Polizei Recklinghausen stärkt Vertrauen mit interaktivem Schulprojekt in Herten
Ida MüllerPolizei Recklinghausen stärkt Vertrauen mit interaktivem Schulprojekt in Herten
Polizei Recklinghausen führt interaktives Präventionsprojekt an Hertener Schule durch
Am 16. September 2025 veranstaltete die Polizei Recklinghausen an der Martin-Luther-Europaschule in Herten ein interaktives Präventionsprojekt. Die Initiative Sport verbindet brachte Beamte und Schülerinnen und Schüler durch Teamarbeit und gemeinsames Problemlösen zusammen. Die Veranstalter hoffen, dass das Format das Vertrauen zwischen Jugendlichen und der Polizei stärkt.

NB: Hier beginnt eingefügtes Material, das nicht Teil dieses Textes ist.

(** [e1] happens before [e2] in a trace. *)
Definition before (e1 e2 : event) (tr : list event) : Prop :=
  ∃ l1 l2 l3, tr = (l1 ++ e1 :: l2 ++ e2 :: l3)%list.

(** The batch of the single-request test, before and after [execute]. *)
Definition single_batch : Batch :=
  {| state := Open; requests := numbered 0 [1] |}.

Definition spent_batch : Batch :=
  {| state := Completed; requests := numbered 0 [1] |}.

Definition spent_world : World :=
  {| queue := []; order := [1; 2]; trace := expected_trace 1 |}.

End Batching.
(** * Properties *)

Module ODataFacts.
Import OData.

Section Parser.

Variable combine : list value → outcome string.
Variable extractWebUrl : value → outcome string.
Variable factory : string → value → outcome object.
Variable Response : Type.
Variable super_parse : Response → M object.

(** The parser's functions at these collaborators. *)

Local Abbreviation url_parts := (OData.url_parts extractWebUrl).
Local Abbreviation odataUrlFrom := (OData.odataUrlFrom combine extractWebUrl).
Local Abbreviation hydrate := (OData.hydrate combine extractWebUrl factory).
Local Abbreviation parse := (OData.parse combine extractWebUrl factory Response super_parse).

(** *** What [odataUrlFrom] reads *)

Lemma hOP_ext (d1 d2 : object) (k : string) :
  d1 !! k = d2 !! k → hOP d1 k = hOP d2 k.
Proof. unfold hOP. intros ->. reflexivity. Qed.

Lemma prop_ext (d1 d2 : object) (k : string) :
  d1 !! k = d2 !! k → prop d1 k = prop d2 k.
Proof. unfold prop. intros ->. reflexivity. Qed.

Lemma url_parts_ext (d1 d2 : object) :
  d1 !! s0 = d2 !! s0 → d1 !! s1 = d2 !! s1 →
  d1 !! s2 = d2 !! s2 → d1 !! s3 = d2 !! s3 →
  url_parts d1 = url_parts d2.
Proof.
  intros H0 H1 H2 H3. unfold OData.url_parts.
  rewrite (hOP_ext _ _ _ H0), (hOP_ext _ _ _ H1), (hOP_ext _ _ _ H2),
    (hOP_ext _ _ _ H3).
  rewrite (prop_ext _ _ _ H0), (prop_ext _ _ _ H1), (prop_ext _ _ _ H2),
    (prop_ext _ _ _ H3).
  reflexivity.
Qed.

Lemma odataUrlFrom_ext (d1 d2 : object) :
  d1 !! s0 = d2 !! s0 → d1 !! s1 = d2 !! s1 →
  d1 !! s2 = d2 !! s2 → d1 !! s3 = d2 !! s3 →
  odataUrlFrom d1 = odataUrlFrom d2.
Proof.
  intros H0 H1 H2 H3. unfold OData.odataUrlFrom.
  rewrite (url_parts_ext d1 d2 H0 H1 H2 H3). reflexivity.
Qed.

Lemma lookup_assign (target source : object) (k : string) :
  assign target source !! k =
  match source !! k with Some v => Some v | None => target !! k end.
Proof.
  unfold assign. rewrite lookup_union.
  destruct (source !! k), (target !! k); reflexivity.
Qed.

Lemma assign_twice (target source : object) :
  assign target (assign target source) = assign target source.
Proof.
  apply map_eq. intros k. rewrite !lookup_assign.
  destruct (source !! k), (target !! k); reflexivity.
Qed.

(** *** The URL computed for each metadata convention *)

(** C2 (as the code has it). [odataUrlFrom] never reads [odata.id]. For a
    payload that is not a web it joins the web URL extracted from
    [odata.metadata], the segment [_api] and [odata.editLink] when both fields
    are present (minimal metadata); [_api] and [odata.editLink] when only the
    edit link is present (a URL relative to the web); and [__metadata.uri]
    alone when there is no edit link (verbose). For a web the edit link, or
    else [__metadata.uri], is taken as it is. With neither an edit link nor
    [__metadata] it logs a warning and returns the empty string. The parser
    builds the node from that URL and merges the payload onto it. *)
Theorem odataUrlFrom_by_convention (d : object) (r : Response) :
  (∀ v, odataUrlFrom (<["odata.id" := v]> d) = odataUrlFrom d) ∧
  (is_web d = false → hOP d s3 = true → hOP d s1 = true →
     odataUrlFrom d =
     (let! w := lift (extractWebUrl (prop d s3)) in
      lift (combine [VStr w; VStr "_api"; prop d s1]))) ∧
  (is_web d = false → hOP d s3 = false → hOP d s1 = true →
     odataUrlFrom d = lift (combine [VStr "_api"; prop d s1])) ∧
  (is_web d = true → hOP d s1 = true →
     odataUrlFrom d = lift (combine [prop d s1])) ∧
  (hOP d s1 = false → hOP d s2 = true →
     odataUrlFrom d =
     (let! u := lift (member (prop d s2) "uri") in lift (combine [u]))) ∧
  (hOP d s1 = false → hOP d s2 = false →
     odataUrlFrom d = (Ret "", [no_uri_entry])) ∧
  parse r = (let! p := super_parse r in hydrate p).
Proof.
  repeat split.
  - intros v. apply odataUrlFrom_ext; apply lookup_insert_ne; discriminate.
  - unfold is_web, OData.odataUrlFrom, OData.url_parts. intros -> -> ->. simpl.
    destruct (extractWebUrl (prop d s3)); reflexivity.
  - unfold is_web, OData.odataUrlFrom, OData.url_parts. intros -> -> ->. simpl.
    destruct (combine _); reflexivity.
  - unfold is_web, OData.odataUrlFrom, OData.url_parts. intros -> ->. simpl.
    destruct (combine _); reflexivity.
  - unfold OData.odataUrlFrom, OData.url_parts. intros -> ->.
    rewrite andb_false_r.
    destruct (hOP d s0 && strict_eq_str (prop d s0) "SP.Web");
      destruct (member (prop d s2) "uri"); reflexivity.
  - unfold OData.odataUrlFrom, OData.url_parts. intros -> ->.
    rewrite andb_false_r.
    destruct (hOP d s0 && strict_eq_str (prop d s0) "SP.Web"); reflexivity.
Qed.

(** *** Hydration *)

Lemma hydrate_inv (d h : object) (w : list LogEntry) :
  hydrate d = (Ret h, w) →
  ∃ url o w1,
    odataUrlFrom d = (Ret url, w1) ∧ factory url VNull = Ret o ∧
    h = assign o d ∧ w = w1.
Proof.
  unfold OData.hydrate, bind, lift, ret.
  destruct (odataUrlFrom d) as [[url|e] w1]; [|discriminate].
  destruct (factory url VNull) as [o|e] eqn:Hf; [|discriminate].
  intros [= <- <-]. exists url, o, w1.
  rewrite !app_nil_r. repeat split; [exact Hf|reflexivity..].
Qed.

(** C3. Hydrating an already hydrated object computes the same URL and
    gives the same object again: the same own properties, node state and
    payload alike, and nothing nested. *)
Theorem hydrate_idempotent (d h : object) (w : list LogEntry) :
  node_props_apart_from_odata factory →
  hydrate d = (Ret h, w) →
  odataUrlFrom h = odataUrlFrom d ∧ hydrate h = (Ret h, w).
Proof.
  intros Hnode Hd.
  destruct (hydrate_inv d h w Hd) as (url & o & w1 & Hurl & Hf & -> & ->).
  assert (Hsame : odataUrlFrom (assign o d) = odataUrlFrom d).
  { apply odataUrlFrom_ext; rewrite lookup_assign;
      (destruct (d !! _); [reflexivity|]);
      apply (Hnode url VNull o); auto;
      unfold s0, s1, s2, s3; rewrite !elem_of_cons; auto. }
  split; [exact Hsame|].
  unfold OData.hydrate. rewrite Hsame, Hurl. unfold bind, lift, ret.
  rewrite Hf, assign_twice, !app_nil_r. reflexivity.
Qed.

(** C4 (as the code has it). When the payload has neither [odata.editLink]
    nor [__metadata], [odataUrlFrom] logs a warning and returns the empty
    string; [hydrate] and [parse] hand that empty URL to the node constructor
    and merge the payload onto the node it returns. The parser raises no
    error of its own. *)
Theorem hydrate_without_uri_information (d : object) :
  hOP d s1 = false → hOP d s2 = false →
  odataUrlFrom d = (Ret "", [no_uri_entry]) ∧
  hydrate d =
  match factory "" VNull with
  | Ret o => (Ret (assign o d), [no_uri_entry])
  | Throw e => (Throw e, [no_uri_entry])
  end.
Proof.
  intros H1 H2.
  assert (Hurl : odataUrlFrom d = (Ret "", [no_uri_entry])).
  { unfold OData.odataUrlFrom, OData.url_parts. rewrite H1, H2, andb_false_r.
    destruct (hOP d s0 && strict_eq_str (prop d s0) "SP.Web"); reflexivity. }
  split; [exact Hurl|].
  unfold OData.hydrate. rewrite Hurl. unfold bind, lift, ret.
  destruct (factory "" VNull); reflexivity.
Qed.

End Parser.

Example odataUrlFrom_minimal :
  odataUrlFrom combine_paths web_url_of minimal_payload = (Ret list_uri, []).
Proof. vm_compute. reflexivity. Qed.

Example odataUrlFrom_verbose :
  odataUrlFrom combine_paths web_url_of verbose_payload = (Ret list_uri, []).
Proof. vm_compute. reflexivity. Qed.

Lemma SharePointQueryable_props_apart_from_odata :
  node_props_apart_from_odata SharePointQueryable.
Proof.
  intros url path o k. unfold SharePointQueryable.
  destruct (combine_paths _) as [u|e]; simpl; [|discriminate].
  intros [= <-] Hk.
  repeat (apply elem_of_cons in Hk as [-> | Hk]; [reflexivity|]).
  by apply elem_of_nil in Hk.
Qed.

(** C2, on the list of the examples: minimal and verbose metadata lead to
    the same absolute URL, and changing [odata.id] changes nothing. *)
Lemma odataUrlFrom_by_convention_witness :
  odataUrlFrom combine_paths web_url_of minimal_payload = (Ret list_uri, []) ∧
  odataUrlFrom combine_paths web_url_of
    (<["odata.id" := VNull]> minimal_payload) = (Ret list_uri, []).
Proof.
  destruct (odataUrlFrom_by_convention combine_paths web_url_of SharePointQueryable
              unit (fun _ => ret minimal_payload) minimal_payload tt)
    as (Hid & Hminimal & _).
  split.
  - rewrite Hminimal; reflexivity.
  - rewrite Hid, Hminimal; reflexivity.
Defined.

(** C2 fails as stated: a payload that exposes [odata.id] alone gets no URL
    at all, and one with [odata.id] and [odata.editLink] (no
    [odata.metadata]) gets a URL relative to the web, not an absolute one. *)
Lemma odata_id_is_not_consulted :
  exposes_identity id_only_payload = true ∧
  odataUrlFrom combine_paths web_url_of id_only_payload
    = (Ret "", [no_uri_entry]) ∧
  exposes_identity id_editLink_payload = true ∧
  odataUrlFrom combine_paths web_url_of id_editLink_payload
    = (Ret "_api/Web/Lists(guid'51a0c1f3')", []) ∧
  isUrlAbsolute "_api/Web/Lists(guid'51a0c1f3')" = false.
Proof. repeat split; vm_compute; reflexivity. Qed.

(** C3, on the list of the examples. *)
Lemma hydrate_idempotent_witness :
  odataUrlFrom combine_paths web_url_of hydrated_list
    = odataUrlFrom combine_paths web_url_of minimal_payload ∧
  hydrate combine_paths web_url_of SharePointQueryable hydrated_list
    = (Ret hydrated_list, []).
Proof.
  apply (hydrate_idempotent combine_paths web_url_of SharePointQueryable
           minimal_payload hydrated_list []).
  - exact SharePointQueryable_props_apart_from_odata.
  - vm_compute. reflexivity.
Defined.

(** C4, on a payload without annotations. *)
Lemma hydrate_without_uri_information_witness :
  odataUrlFrom combine_paths web_url_of plain_payload
    = (Ret "", [no_uri_entry]) ∧
  hydrate combine_paths web_url_of SharePointQueryable plain_payload
    = (Ret (assign empty_url_node plain_payload), [no_uri_entry]).
Proof.
  apply (hydrate_without_uri_information combine_paths web_url_of SharePointQueryable
           plain_payload); reflexivity.
Defined.

(** C4 fails as stated: hydrating a payload without identity fields throws
    nothing; it returns a node whose URL is the empty string, after one
    warning in the log. *)
Lemma hydrate_builds_node_on_empty_url :
  hydrate combine_paths web_url_of SharePointQueryable plain_payload
    = (Ret (<["Title" := VStr "Documents"]> empty_url_node), [no_uri_entry]) ∧
  prop (<["Title" := VStr "Documents"]> empty_url_node) "_url" = VStr "".
Proof. split; vm_compute; reflexivity. Qed.

End ODataFacts.

(** C5 (the code breaks it). [getByName] places the name between the quotes
    as it is: a quote, a space or a hash in the name reaches the URL
    unescaped, and the segment is malformed. [getByLoginName] escapes the
    login name with [encodeURIComponent], which handles the space and the
    hash and leaves a quote alone. *)
Theorem getByName_embeds_name_unescaped :
  SiteGroups.getByName "O'Brien & Sons #1" = "getByName('O'Brien & Sons #1')" ∧
  escaped_segment (SiteGroups.getByName "O'Brien & Sons #1") = false ∧
  escaped_segment (SiteGroups.getByName "Team #1") = false ∧
  Files.getByName "Bob's report.docx" = "('Bob's report.docx')" ∧
  escaped_segment (Files.getByName "Bob's report.docx") = false ∧
  escaped_segment (SiteGroups.getByName "Owners") = true ∧
  SiteUsers.getByLoginName "i:0#.f|membership|a b@contoso.com"
    = "('!@v::i%3A0%23.f%7Cmembership%7Ca%20b%40contoso.com')" ∧
  escaped_segment
    (SiteUsers.getByLoginName "i:0#.f|membership|a b@contoso.com") = true ∧
  escaped_segment (SiteUsers.getByLoginName "o'brien@contoso.com") = false.
Proof. repeat split; vm_compute; reflexivity. Qed.

(** ** Cloning a node *)

Module QueryableFacts.
Import Queryable.

Lemma clone_inv (this : loc) (seg : string) (inh : bool) (h : heap)
    (o : loc) (h1 : heap) :
  clone this seg inh h = Some (o, h1) →
  ∃ u p q lq,
    h !! this = Some (Node u p q) ∧ (lq ∉ dom h) ∧ (o ∉ dom h) ∧ (o ≠ lq) ∧
    h1 = <[o := Node (combine2 u seg) u lq]>
           (<[lq := QueryMap (if inh then query_entries h q else ∅)]> h).
Proof.
  unfold clone. destruct (h !! this) as [[u p q|m]|] eqn:Hthis; try discriminate.
  intros [= <- <-]. exists u, p, q, (fresh (dom h)).
  pose proof (is_fresh (dom h)) as Hlq.
  set (h1 := <[fresh (dom h) := QueryMap
    (if inh then query_entries h q else ∅)]> h).
  pose proof (is_fresh (dom h1)) as Hln.
  set (ln := fresh (dom h1)) in *.
  assert (Hdom : dom h1 = {[fresh (dom h)]} ∪ dom h) by apply dom_insert_L.
  rewrite Hdom in Hln.
  split; [reflexivity|]. split; [exact Hlq|].
  split; [|split; [|reflexivity]].
  - intros Hin. apply Hln. apply elem_of_union. right. exact Hin.
  - intros Heq. apply Hln. apply elem_of_union. left.
    apply elem_of_singleton. exact Heq.
Qed.
(** C3. In every handler, whenever a [check_action_access] call of the
    request answers [False] (which only happens in cloud mode, where the
    check is made), the handler returns the JSON response with status 403
    whose detail is the fixed permission message. *)
Theorem permission_denied_is_403 :
  (forall app_id resource_type request resource_ids,
      denial_is_403
        (fetch_evaluation_ids C app_id resource_type request resource_ids))
  /\ (forall payload request,
        denial_is_403 (create_evaluation C payload request))
  /\ (forall evaluation_id request,
        denial_is_403 (fetch_evaluation_status C evaluation_id request))
  /\ (forall evaluation_id request,
        denial_is_403 (fetch_evaluation_results C evaluation_id request))
  /\ (forall evaluation_id request,
        denial_is_403 (fetch_evaluation_scenarios C evaluation_id request))
  /\ (forall app_id request,
        denial_is_403 (fetch_list_evaluations C app_id request))
  /\ (forall evaluation_id request,
        denial_is_403 (fetch_evaluation C evaluation_id request))
  /\ (forall payload request,
        denial_is_403 (delete_evaluations C payload request))
  /\ (forall evaluations_ids request,
        denial_is_403
          (fetch_evaluation_scenarios_comparison C evaluations_ids request)).
Proof.
  repeat split; intros.
  - denial_cases.
  - denial_cases.
  - denial_cases.
  - denial_cases.
  - denial_cases.
  - denial_cases.
  - denial_cases.
  - denial_cases.
  - denial_cases.
Qed.

(** *** Deleting *)

(** C9. With an empty [payload.evaluations_ids], [delete_evaluations]
    raises the HTTP error 500 carrying the message of [random.choice], in
    cloud mode and outside it; no collaborator is called (so nothing is
    deleted), the world is left as it was, and the 204 response is not
    returned. *)
Theorem delete_evaluations_empty_is_500
  (payload : DeleteEvaluation.t) (request : Request.t) (w : World) :
  DeleteEvaluation.evaluations_ids payload = [] ->
  result (delete_evaluations C payload request w)
  = Raise (HTTPException 500 "Cannot choose from an empty sequence")
  /\ http_status (result (delete_evaluations C payload request w)) = Some 500
  /\ trace (delete_evaluations C payload request w) = []
  /\ delete_calls (trace (delete_evaluations C payload request w)) = []
  /\ world (delete_evaluations C payload request w) = w.
Proof.
  intros Hempty. unfold_run. rewrite Hempty.
  destruct (isCloudEE C); cbn; auto.
Qed.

Es war bereits das vierte Mal, dass Sport verbindet stattfand – zuvor gab es ähnliche Aktionen an Schulen in Recklinghausen und Herten. Diesmal lösten die Teilnehmenden einen fiktiven Kriminalfall, indem sie sportliche und koordinative Herausforderungen meisterten. Ziel war es, Vorurteile abzubauen, Respekt zu fördern und gemeinsame Werte zu betonen.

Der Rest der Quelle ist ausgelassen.